Dual-Mode Propulsion: A New Era for Small Satellite Maneuverability

Revolutionizing Satellite Efficiency

Space engineers are tackling one of the most persistent challenges in aerospace design: optimizing space on small satellites. A significant hurdle has always been the requirement for separate, bulky fuel supplies to power chemical and electrical thrusters. However, recent research from the Massachusetts Institute of Technology (MIT) suggests a paradigm shift: a single propellant capable of powering both systems simultaneously.

This innovation promises to provide the agility of chemical propulsion and the long-term efficiency of electric thrusters in one compact unit. «If you can have chemical and electrical propulsion in one small package, it's the best of both worlds», stated Amelia Bruno, who led the research at MIT. «This opens the door for small satellites to do even more science, more observations, and more interesting missions, all on a smaller and cheaper platform.»

The ASCENT Advantage

The system utilizes a unique fuel known as ASCENT (Advanced Spacecraft Energetic Non-Toxic Propellant). Unlike the highly efficient but notoriously dangerous hydrazine, ASCENT is designed to be significantly less toxic and easier to handle. Originally developed by the U.S. Air Force, the fuel was previously used during NASA’s Green Propellant Infusion Mission.

The dual-mode potential of ASCENT is the core of the breakthrough. The fuel is compatible with two distinct methods of space movement:

• Chemical Propulsion: Ideal for rapid, high-intensity maneuvers such as orbital insertion.
• Electrospray Thrusters: Designed for micro-adjustments and long-term trajectory maintenance using electric fields to accelerate liquid particles.

Testing in the Final Frontier

To validate the laboratory findings, NASA is preparing to launch a cubesat mission featuring this dual-mode propulsion system. This mission, scheduled for no earlier than November, will operate in low Earth orbit to demonstrate that the fuel functions reliably in the vacuum of space.

The implications of this technology extend far beyond small-scale testing. As NASA looks toward future deep-space exploration, including potential human missions to Mars, the ability to pack versatile propulsion into smaller platforms becomes critical.
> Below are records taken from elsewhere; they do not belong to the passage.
Lemma rep_confirm d ops :
  Rep d A → Forall (λ op : Key * option (list Z), wf_key op.1) ops →
  (∀ key v, (key, v) ∈ ops →
     (∃ k m, k ∈ l ∧ msgs A !! k = Some m ∧
        ((key, v) = (KM k, Some (record_text (confirm now m))) ∨ (key, v) = (KP (to_user_id m) k, None))) ∨
     (∃ r, (key, v) = (KQ r, counter (cnt (pending_of r) (msgs A) - received A r l)))) →
  (∀ k m, k ∈ l → msgs A !! k = Some m →
     KM k ∈ ops.*1 ∧ KP (to_user_id m) k ∈ ops.*1 ∧ KQ (to_user_id m) ∈ ops.*1) →
  Rep (db_write d (enc_ops ops)) (confirm_all A now l).
Proof.
  intros HR Hwk Hin Hall. apply (rep_char d A); [done|done| |].
  - intros key v Hop. destruct (Hin key v Hop) as [(k & m & Hk & Hm & [[= -> ->]|[= -> ->]])|(r & [= -> ->])].
    + cbn [expected]. by rewrite (lookup_confirm k m).
    + cbn [expected]. rewrite (lookup_confirm k m) by done. unfold pending_of. cbn. by rewrite andb_false_r.
    + cbn [expected]. by rewrite confirm_pending.
  - intros key Hk Hout.
    assert (Hsame : ∀ k, k ∉ l → msgs (confirm_all A now l) !! k = msgs A !! k).
    { intros k Hkl. cbn [confirm_all with_msgs msgs]. rewrite lookup_upd. destruct (msgs A !! k); [|done].
      cbn [fmap option_fmap option_map]. unfold confirm_at. by rewrite decide_False. }
    destruct key; cbn [expected]; try done.
    + rewrite Hsame; [done|]. intros Hin'. destruct (Hpend _ Hin') as (m & Hm & _). by destruct (Hall mid m Hin' Hm).
    + cbn [confirm_all with_msgs msgs]. rewrite lookup_upd. destruct (msgs A !! mid) as [m|]; [|done].
      cbn [fmap option_fmap option_map]. unfold confirm_at. by case_decide.
    + destruct (decide (mid ∈ l)) as [Hin'|]; [|by rewrite Hsame].
      destruct (Hpend _ Hin') as (m & Hm & Hst). destruct (Hall mid m Hin' Hm) as (_ & HP & _).
      rewrite (lookup_confirm mid m), Hm by done. unfold pending_of. cbn. rewrite andb_false_r. unfold sent_to. destruct (Z.eqb_spec (to_user_id m) receiver) as [<-|]; [done|].
      by rewrite andb_false_l.
    + rewrite !confirm_cnt; [done|..].
      * intros m Hst. unfold unread_of, sent_to, is_unread. by rewrite Hst.
      * done.
    + rewrite !confirm_cnt; [done|]. intros m Hst. unfold unread_from, sent, is_unread. by rewrite Hst.
    + rewrite confirm_pending, received_zero, Z.sub_0_r; [done|]. intros k m Hkl Hm <-.
      by destruct (Hall k m Hkl Hm) as (_ & _ & ?).
    + by rewrite !confirm_cnt.
    + by rewrite !confirm_cnt.
Qed.

Lemma wf_confirm :
  (∀ k m, k ∈ l → msgs A !! k = Some m → is_Some (json_dump (EncodeRecord (confirm now m)))) →
  wf (confirm_all A now l).
Proof.
  intros Htext. apply wf_upd; [done|]. intros k m Hm. destruct (wf_msgs A Hwf k m Hm) as (_ & _ & Hok).
  unfold confirm_at. case_decide; [|done]. split; [apply confirm_same|]. apply confirm_ok; eauto.
Qed.

End Confirm.

(** *** Reading a dialog *)

Definition pending_from (p r : Z) (m : MessageView) : bool :=
  sent p r m && bool_decide (delivery_state m = kPending).
Definition read_at_ (now : list Z) (reader peer : Z) (k : Z) (m : MessageView) : MessageView :=
  if unread_from peer reader m then mark_read now m else m.
Definition read_all (A : Contents) (now : list Z) (reader peer : Z) : Contents :=
  with_msgs A (upd (read_at_ now reader peer) (msgs A)).

Lemma mark_read_same now m : same_message m (mark_read now m).
Proof. by destruct m. Qed.

Lemma mark_read_ok now m :
  message_ok m → is_Some (json_dump (EncodeRecord (mark_read now m))) → message_ok (mark_read now m).
Proof. intros [] Ht. destruct m; split; cbn in *; auto. Qed.

Section ReadDialog.
Variables (A : Contents) (now : list Z) (reader peer : Z).
Hypothesis Hwf : wf A.

(** The effect on what is counted, message by message. *)
Lemma read_cnt P Q :
  (∀ m, unread_from peer reader m = true → Z.b2z (P (mark_read now m)) = Z.b2z (P m) - Z.b2z (Q m)) →
  (∀ m, unread_from peer reader m = false → Q m = false) →
  cnt P (msgs (read_all A now reader peer)) = cnt P (msgs A) - cnt Q (msgs A).
Proof.
  intros Ht Hf. cbn [read_all with_msgs msgs]. rewrite cnt_upd.
  enough (cnt P (msgs A) = total (λ k m, Z.b2z (P (read_at_ now reader peer k m)) + Z.b2z (Q m)) (msgs A)) as ->
    by (rewrite total_plus; unfold cnt; lia).
  apply total_ext. intros k m _. unfold read_at_. destruct (unread_from peer reader m) eqn:E.
  - rewrite Ht by done. lia.
  - rewrite Hf by done. cbn. lia.
Qed.

Lemma read_cnt_same P :
  (∀ m, unread_from peer reader m = true → P (mark_read now m) = P m) →
  cnt P (msgs (read_all A now reader peer)) = cnt P (msgs A).
Proof.
  intros HP. rewrite (read_cnt P (λ _, false)); [|intros m Hm; rewrite HP by done; cbn; lia|done].
  rewrite (proj2 (cnt_zero (λ _, false) _)); [lia|done].
Qed.

Lemma unread_read m : is_unread (mark_read now m) = false.
Proof. done. Qed.

Lemma unread_from_spec m :
  unread_from peer reader m = true ↔ from_user_id m = peer ∧ to_user_id m = reader ∧ is_unread m = true.
Proof. unfold unread_from, sent. rewrite !andb_true_iff, !Z.eqb_eq. tauto. Qed.

Lemma read_unread_of :
  cnt (unread_of reader) (msgs (read_all A now reader peer)) =
  cnt (unread_of reader) (msgs A) - cnt (unread_from peer reader) (msgs A).
Proof.
  apply read_cnt; [|done]. intros m Hm. rewrite Hm. apply unread_from_spec in Hm as (Hf & Hto & Hu).
  unfold unread_of, sent_to. rewrite unread_read, Hu, Hto, Z.eqb_refl. cbn. by rewrite andb_false_r.
Qed.

Lemma read_unread_from :
  cnt (unread_from peer reader) (msgs (read_all A now reader peer)) = 0.
Proof.
  rewrite (read_cnt _ (unread_from peer reader)); [lia| |done]. intros m Hm. rewrite Hm.
  unfold unread_from. by rewrite unread_read, andb_false_r.
Qed.

Lemma read_pending_of :
  cnt (pending_of reader) (msgs (read_all A now reader peer)) =
  cnt (pending_of reader) (msgs A) - cnt (pending_from peer reader) (msgs A).
Proof.
  apply read_cnt.
  - intros m (Hf & Hto & Hu)%unread_from_spec. unfold pending_of, pending_from, sent_to, sent.
    rewrite Hf, Hto, !Z.eqb_refl. cbn [andb mark_read delivery_state to_user_id from_user_id].
    rewrite andb_false_r. by destruct (bool_decide (delivery_state m = kPending)).
  - intros m. unfold unread_from, pending_from, is_unread. destruct (sent peer reader m); [cbn|done].
    by destruct (bool_decide (delivery_state m = kPending)).
Qed.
Closer to Earth, this technology could enhance the capabilities of satellite constellations tasked with rapid observation of time-sensitive events like weather patterns.

«You could choose to send them quickly, or slowly, depending on the nature of the observation», explained Paulo Lozano, director of MIT's space propulsion laboratory. «And the only way to do that is if you have two propulsion systems, which is now possible.»